WHO: Daniel is unique among the Old Testament prophets in that he gives us a fairly complete picture of his life. We meet Daniel as a young boy (probably in his teens) when he was carried into Babylonian captivity during the third year of King Jehoiakim’s reign. (Daniel 1:1) We walk with him all the way until the first year of King Cyrus reign. (Daniel 9:2) When you read Daniel, you will be walking through the entirety of his seventy years of life and ministry all lived in captivity.
WHEN: The book of Daniel was written about 606 B.C. during the third year of the reign of Nebuchadnezzar. It was written while Daniel was in exile.

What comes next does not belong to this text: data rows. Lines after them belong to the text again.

(* ===== verification/Nat.v ===== *)
(** pkg/services/forwarder/tcp.go and udp.go: the flows the guests open to the
    outside, and the NAT table of pkg/virtualnetwork/services.go that rewrites
    their destination.  A handler is the list of its effects on the flow, the
    host network and the log. *)
From Stdlib Require Import Ascii String.
From S2P Require Import Prelude GoStrings GoNet Tcpip Types.

Local Open Scope string_scope.
Local Open Scope list_scope.
Local Open Scope Z_scope.

(** ** Addresses *)

Definition linkLocalSubnet : string := "169.254.0.0/16".

(** [linkLocal]; the errors of the two calls are ignored by the code, and a nil
    subnet of [ParseCIDR] would panic. *)
Definition linkLocal : res Subnet :=
  match ParseCIDR linkLocalSubnet with
  | Ok (_, parsedSubnet) =>
      match NewSubnet (AddrFromSlice (net_IP parsedSubnet)) (net_Mask parsedSubnet) with
      | Ok s => Ok s
      | Err _ => Ok {| sn_address := []; sn_mask := [] |}
      | Panic => Panic
      end
  | _ => Panic
  end.

Definition IPv4Broadcast : list Z := [255; 255; 255; 255].

(** The flow of a request: [r.ID()]. *)
Record endpoint_id := { LocalAddress : list Z; LocalPort : Z }.

Definition dial_text (address : list Z) (port : Z) : string := Address_String address +:+ ":" +:+ Itoa port.

(** ** Handlers *)

Inductive flow_event :=
  | FComplete (sendReset : bool)           (* r.Complete *)
  | FDial (network address : string)       (* net.Dial succeeded *)
  | FDialError (network address : string)
  | FEndpoint                              (* r.CreateEndpoint succeeded *)
  | FEndpointError
  | FProxy                                 (* the two sides are copied to each other *)
  | FUDPProxy (network address : string).  (* a UDP proxy that dials this address *)

#[export] Instance flow_event_eq_dec : EqDecision flow_event.
Proof. solve_decision. Defined.

(** The translation under the lock. *)
Definition translate (nat_ : gmap (list Z) (list Z)) (localAddress : list Z) : list Z :=
  default localAddress (nat_ !! localAddress).

Section handlers.
(** [dial]: the error of [net.Dial]; [create]: the error of [CreateEndpoint]. *)
Context (dial : string → string → option error) (create : option error).
Context (nat_ : gmap (list Z) (list Z)).

Definition TCP_handler (id : endpoint_id) : res (list flow_event) :=
  ll ← linkLocal;
  if Subnet_Contains ll (LocalAddress id) then mret [FComplete true]
  else
    let localAddress := translate nat_ (LocalAddress id) in
    let address := dial_text localAddress (LocalPort id) in
    match dial "tcp" address with
    | Some _ => mret [FDialError "tcp" address; FComplete true]
    | None =>
        match create with
        | Some _ => mret [FDial "tcp" address; FEndpointError; FComplete false]
        | None => mret [FDial "tcp" address; FEndpoint; FComplete false; FProxy]
        end
    end.

Definition UDP_handler (id : endpoint_id) : res (list flow_event) :=
  ll ← linkLocal;
  if Subnet_Contains ll (LocalAddress id) || bool_decide (LocalAddress id = IPv4Broadcast) then mret []
  else
    let localAddress := translate nat_ (LocalAddress id) in
    match create with
    | Some _ => mret [FEndpointError]
    | None => mret [FEndpoint; FUDPProxy "udp" (dial_text localAddress (LocalPort id))]
    end.
End handlers.

(** ** The NAT table *)

Definition nat_address (s : string) : res (list Z) := AddrFrom4Slice (To4 (ParseIP s)).

(** The loop of [parseNATTable] over the configured pairs in range order. *)
Fixpoint parseNATTable (order : list (string * string)) (translation : gmap (list Z) (list Z))
    : res (gmap (list Z) (list Z)) :=
  match order with
  | [] => Ok translation
  | (source, destination) :: order' =>
      d ← nat_address destination;
      s ← nat_address source;
      parseNATTable order' (<[s := d]> translation)
  end.

(** ** Lemmas *)

Definition link_local (a : list Z) : bool := bool_decide (take 2 a = [169; 254]).

Lemma linkLocal_eq : linkLocal = Ok {| sn_address := [169; 254; 0; 0]; sn_mask := [255; 255; 0; 0] |}.
Proof. by vm_compute. Qed.

Lemma land_255 b : is_byte b → Z.land b 255 = b.
Proof. intros Hb. change 255 with (Z.ones 8). rewrite Z.land_ones by lia. apply Z.mod_small. done. Qed.

Lemma linkLocal_Contains a : is_ip4 a →
  Subnet_Contains {| sn_address := [169; 254; 0; 0]; sn_mask := [255; 255; 0; 0] |} a = link_local a.
Proof.
  intros (x & y & z & w & -> & Hx & Hy & _ & _)%is_ip4_inv.
  unfold Subnet_Contains, link_local. cbn [length sn_address sn_mask zip_with take].
  rewrite decide_False by (intros H; by apply H). rewrite !land_255, !Z.land_0_r by done.
  apply bool_decide_ext. split; [by intros [= -> ->]|by intros [= -> ->]].
Qed.

(** ** Properties *)

(** The address a flow event is about. *)
Definition event_address (ev : flow_event) : option string :=
  match ev with
  | FDial _ a | FDialError _ a | FUDPProxy _ a => Some a
  | _ => None
  end.
Definition is_complete (ev : flow_event) : bool := match ev with FComplete _ => true | _ => false end.

(** The only host address a handler dials is the NAT image of the destination. *)
Lemma dial_event_cases (P : string → Prop) (evs : list flow_event) :
  (∀ addr, omap event_address evs = [addr] → P addr) → (length (omap event_address evs) <= 1)%nat →
  ∀ ev addr, ev ∈ evs → event_address ev = Some addr → P addr.
Proof.
  intros HP Hl ev addr Hin Ha. assert (addr ∈ omap event_address evs) as Hd by (apply list_elem_of_omap; eauto).
  destruct (omap event_address evs) as [|a [|]]; [by apply elem_of_nil in Hd| |cbn in Hl; lia].
  apply list_elem_of_singleton in Hd as ->. by apply HP.
Qed.

Lemma TCP_handler_addresses dial create nat_ id evs ev addr :
  TCP_handler dial create nat_ id = Ok evs → ev ∈ evs → event_address ev = Some addr →
  addr = dial_text (translate nat_ (LocalAddress id)) (LocalPort id) ∧
  (is_ip4 (LocalAddress id) → link_local (LocalAddress id) = false).
Proof.
  unfold TCP_handler. rewrite linkLocal_eq. cbn [mbind res_bind]. intros H.
  destruct (Subnet_Contains _ _) eqn:Ec.
  { injection H as <-. by intros ->%list_elem_of_singleton. }
  revert ev addr. apply dial_event_cases.
  - intros addr Ha. split; [|intros Hip; by rewrite <- linkLocal_Contains].
    destruct (dial _ _); [|destruct create]; injection H as <-; cbn in Ha; congruence.
  - destruct (dial _ _); [|destruct create]; injection H as <-; cbn; lia.
Qed.

Lemma UDP_handler_addresses create nat_ id evs ev addr :
  UDP_handler create nat_ id = Ok evs → ev ∈ evs → event_address ev = Some addr →
  addr = dial_text (translate nat_ (LocalAddress id)) (LocalPort id) ∧
  (is_ip4 (LocalAddress id) → link_local (LocalAddress id) = false).
Proof.
  unfold UDP_handler. rewrite linkLocal_eq. cbn [mbind res_bind]. intros H.
  destruct (Subnet_Contains _ _) eqn:Ec; [injection H as <-; by intros ?%elem_of_nil|].
  destruct (bool_decide _); [injection H as <-; by intros ?%elem_of_nil|]. cbn [orb] in H.
  revert ev addr. apply dial_event_cases.
  - intros addr Ha. split; [|intros Hip; by rewrite <- linkLocal_Contains].
    destruct create; injection H as <-; cbn in Ha; congruence.
  - destruct create; injection H as <-; cbn; lia.
Qed.

(** C28: where the flows of the guests go.  The handlers never panic on an IPv4
    destination; a flow to a link-local address (169.254.0.0/16) is reset over
    TCP and ignored over UDP; for any other destination the only host address
    ever dialed is the NAT image of the destination (translated once), with the
    same port; a TCP request is completed exactly once, with a reset unless the
    host accepted the connection. *)
Theorem flow_destination dial create nat_ id :
  is_ip4 (LocalAddress id) → (∀ a b, nat_ !! a = Some b → is_ip4 b) →
  let target := v4_string (default (LocalAddress id) (nat_ !! LocalAddress id)) +:+ ":" +:+ Itoa (LocalPort id) in
  ∃ tcp udp, TCP_handler dial create nat_ id = Ok tcp ∧ UDP_handler create nat_ id = Ok udp ∧
    (link_local (LocalAddress id) = true → tcp = [FComplete true] ∧ udp = []) ∧
    (∀ ev addr, ev ∈ tcp ++ udp → event_address ev = Some addr →
       link_local (LocalAddress id) = false ∧ addr = target) ∧
    length (filter is_complete tcp) = 1%nat ∧
    (FComplete true ∈ tcp ↔ link_local (LocalAddress id) = true ∨ is_Some (dial "tcp" target)).
Proof.
  intros Ha Hnat target.
  assert (dial_text (translate nat_ (LocalAddress id)) (LocalPort id) = target) as Ht.
  { unfold dial_text, Address_String, translate, target.
    assert (is_ip4 (default (LocalAddress id) (nat_ !! LocalAddress id))) as [Hl _].
    { destruct (nat_ !! LocalAddress id) eqn:E; [by eapply Hnat|done]. }
    by rewrite decide_True by done. }
  assert (∃ tcp, TCP_handler dial create nat_ id = Ok tcp ∧ (link_local (LocalAddress id) = true → tcp = [FComplete true]) ∧
    length (filter is_complete tcp) = 1%nat ∧
    (FComplete true ∈ tcp ↔ link_local (LocalAddress id) = true ∨ is_Some (dial "tcp" target))) as (tcp & Et & Hl & Hc & Hr).
  { unfold TCP_handler. rewrite linkLocal_eq. cbn [mbind res_bind]. rewrite linkLocal_Contains, Ht by done.
    destruct (link_local (LocalAddress id)); [eexists; split_and!; [done..|set_solver]|].
    destruct (dial "tcp" target); [|destruct create]; (eexists; split_and!; [done..|set_solver]). }
  assert (∃ udp, UDP_handler create nat_ id = Ok udp ∧ (link_local (LocalAddress id) = true → udp = [])) as (udp & Eu & Hlu).
  { unfold UDP_handler. rewrite linkLocal_eq. cbn [mbind res_bind]. rewrite linkLocal_Contains by done.
    destruct (link_local (LocalAddress id)); [by eexists|]. destruct (bool_decide _); [|destruct create]; by eexists. }
  exists tcp, udp. split_and!; auto. intros ev addr [Hin|Hin]%elem_of_app He; rewrite <- Ht.
  - destruct (TCP_handler_addresses _ _ _ _ _ _ _ Et Hin He). auto.
  - destruct (UDP_handler_addresses _ _ _ _ _ _ Eu Hin He). auto.
Qed.

Lemma nat_address_cases s : nat_address s = Panic ∨ ∃ a, nat_address s = Ok a.
Proof. unfold nat_address, AddrFrom4Slice. case_decide; eauto. Qed.

(** The pairs of addresses of a list of configured pairs. *)
Definition nat_pairs (order : list (string * string)) : list (list Z * list Z) :=
  omap (λ sd, match nat_address sd.1, nat_address sd.2 with Ok s, Ok d => Some (s, d) | _, _ => None end) order.

Lemma parseNATTable_foldl order t :
  (∀ s d, (s, d) ∈ order → nat_address s ≠ Panic ∧ nat_address d ≠ Panic) →
  parseNATTable order t = Ok (foldl (λ t sd, <[sd.1 := sd.2]> t) t (nat_pairs order)).
Proof.
  revert t. induction order as [|[s d] order IH]; intros t Hok; [done|]. cbn.
  destruct (Hok s d) as [Hs Hd]; [by left|].
  destruct (nat_address_cases s) as [?|[s' ->]], (nat_address_cases d) as [?|[d' ->]]; try done.
  cbn. apply IH. intros ?? ?. apply Hok. by right.
Qed.

Lemma parseNATTable_panic order t s d :
  (s, d) ∈ order → nat_address s = Panic ∨ nat_address d = Panic → parseNATTable order t = Panic.
Proof.
  revert t. induction order as [|[s' d'] order IH]; intros t Hin Hp; [by apply elem_of_nil in Hin|].
  cbn. apply elem_of_cons in Hin as [[= <- <-]|Hin].
  - destruct (nat_address_cases d) as [->|[? Hd]]; [done|]. rewrite Hd. cbn.
    destruct Hp as [->|Hp]; [done|congruence].
  - destruct (nat_address_cases d') as [->|[? ->]]; [done|]. cbn.
    destruct (nat_address_cases s') as [->|[? ->]]; [done|]. cbn. by apply IH.
Qed.

Lemma foldl_insert_NoDup (l : list (list Z * list Z)) (t : gmap (list Z) (list Z)) a b :
  NoDup l.*1 → (∀ k, k ∈ l.*1 → t !! k = None) →
  foldl (λ t sd, <[sd.1 := sd.2]> t) t l !! a = Some b ↔ (a, b) ∈ l ∨ t !! a = Some b.
Proof.
  revert t. induction l as [|[s d] l IH]; intros t Hnd Ht; cbn; [set_solver|].
  apply NoDup_cons in Hnd as [Hs Hnd]. rewrite IH; [|done|].
  - rewrite lookup_insert_Some, elem_of_cons. split.
    + intros [?|[[<- <-]|[_ ?]]]; auto.
    + intros [[[= -> ->]|?]|?]; [auto..|]. right. right. split; [|done].
      intros <-. rewrite Ht in H; [done|]. by left.
  - intros k Hk. rewrite lookup_insert_ne by (intros ->; by apply Hs). apply Ht. by right.
Qed.

(** The NAT table is the one that is configured, whatever the order in which
    the runtime ranges over the configuration: when every text is an IPv4 address
    and no two sources are the same address, it maps exactly the addresses of the
    configured sources to those of their destinations; one text that is not an
    IPv4 address makes the start of the network panic. *)
Theorem parseNATTable_spec m order :
  range_order m order →
  (∀ s d, m !! s = Some d → nat_address s = Panic ∨ nat_address d = Panic → parseNATTable order ∅ = Panic) ∧
  ((∀ s d, m !! s = Some d → nat_address s ≠ Panic ∧ nat_address d ≠ Panic) →
   (∀ s1 s2, is_Some (m !! s1) → is_Some (m !! s2) → nat_address s1 = nat_address s2 → s1 = s2) →
   ∃ t, parseNATTable order ∅ = Ok t ∧
     ∀ a b, t !! a = Some b ↔ ∃ s d, m !! s = Some d ∧ nat_address s = Ok a ∧ nat_address d = Ok b).
Proof.
  intros Ho. split.
  { intros s d Hm. apply parseNATTable_panic. by apply (range_order_elem _ _ _ _ Ho). }
  intros Hok Hinj. eexists. split.
  { apply parseNATTable_foldl. intros s d Hin. apply Hok. by apply (range_order_elem _ _ _ _ Ho). }
  assert (∀ a b, (a, b) ∈ nat_pairs order ↔
    ∃ s d, m !! s = Some d ∧ nat_address s = Ok a ∧ nat_address d = Ok b) as Hpairs.
  { intros a b. unfold nat_pairs. rewrite list_elem_of_omap. split.
    - intros ([s d] & Hin & He). cbn in He. exists s, d.
      apply (range_order_elem _ _ _ _ Ho) in Hin. by repeat case_match; simplify_eq.
    - intros (s & d & Hm & Hs & Hd). exists (s, d). cbn. rewrite Hs, Hd. split; [|done].
      by apply (range_order_elem _ _ _ _ Ho). }
  intros a b. rewrite foldl_insert_NoDup; [rewrite Hpairs, lookup_empty; naive_solver| |by intros; rewrite lookup_empty].
  assert (∀ s d, (s, d) ∈ order → m !! s = Some d) as Hel by (intros; by apply (range_order_elem _ _ _ _ Ho)).
  pose proof (range_order_NoDup _ _ Ho) as Hnd. clear Hpairs Ho Hok.
  unfold nat_pairs. induction order as [|[s d] order IH]; cbn; [constructor|].
  cbn in Hnd. apply NoDup_cons in Hnd as [Hs Hnd].
  specialize (IH ltac:(intros; apply Hel; by right) Hnd).
  destruct (nat_address s) as [a'| |] eqn:Es; [|done..]. destruct (nat_address d) as [b'| |]; [|done..].
  cbn. apply NoDup_cons. split; [|done]. intros ([a'' b''] & Ha & Hin)%list_elem_of_fmap. cbn in Ha. subst a''.
  apply list_elem_of_omap in Hin as ([s2 d2] & Hin & He). cbn in He.
  assert (s = s2) as ->; [|apply Hs, list_elem_of_fmap; by exists (s2, d2)].
  apply Hinj; [rewrite (Hel s d); [done|by left]|rewrite (Hel s2 d2); [done|by right]|].
  rewrite Es. by repeat case_match; simplify_eq.
Qed.

(** ** Witnesses *)

(** The address of the host as seen by the guests. *)
Definition nat_host : gmap (list Z) (list Z) := {[ [192; 168; 127; 254] := [127; 0; 0; 1] ]}.
Definition flow_host : endpoint_id := {| LocalAddress := [192; 168; 127; 254]; LocalPort := 8080 |}.

Lemma flow_destination_witness :
  ∃ tcp, TCP_handler (λ _ _, None) None nat_host flow_host = Ok tcp ∧
    length (filter is_complete tcp) = 1%nat.
Proof.
  destruct (flow_destination (λ _ _, None) None nat_host flow_host)
    as (tcp & udp & Ht & _ & _ & _ & Hc & _).
  - split; [done|byte_list].
  - unfold nat_host. intros a b Hab. apply lookup_singleton_Some in Hab as [_ <-]. split; [done|byte_list].
  - exists tcp. exact (conj Ht Hc).
Defined.

Definition nat_config : gmap string string := {["192.168.127.254" := "127.0.0.1"]}.

Lemma parseNATTable_spec_witness :
  ∃ t, parseNATTable (map_to_list nat_config) ∅ = Ok t ∧ t !! [192; 168; 127; 254] = Some [127; 0; 0; 1].
Proof.
  destruct (proj2 (parseNATTable_spec nat_config _ (range_order_canonical _))) as (t & Ht & Hl).
  - unfold nat_config. intros s d [<- <-]%lookup_singleton_Some. split; by vm_compute.
  - unfold nat_config. intros s1 s2 [? [<- _]%lookup_singleton_Some] [? [<- _]%lookup_singleton_Some] _. done.
  - exists t. split; [exact Ht|]. apply Hl. exists "192.168.127.254", "127.0.0.1". split_and!; by vm_compute.
Defined.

WHERE: Daniel wrote his book in Babylon. He made the very best of his time in exile. He served in government all without compromising his belief and love of the Lord.
PURPOSE: The book of Daniel has two parts. The first part is found in chapters 1-6. We meet Daniel and his friends Shadrach, Meshach, and Abednego. Through their life stories, we learn that we may be in the world but we are not of the world. We can live as God’s people in a strange land without compromising. (John 7:14-19)
The second half of Daniel is a little more difficult to understand. We find a series of apocalyptic visions which show us that even though we are going through difficult times, our God is in control, and He has overcome the world.
My prayer, as has been through this entire year, is that through these Prophetic Books, you see Jesus.
In LAMENTATIONS, He is the our weeping Prophet.
In EZEKIEL, He is our Watchman.
In DANIEL, He is the fourth Man in the furnace and the Ancient of Days.
I pray through this study, you are blessed!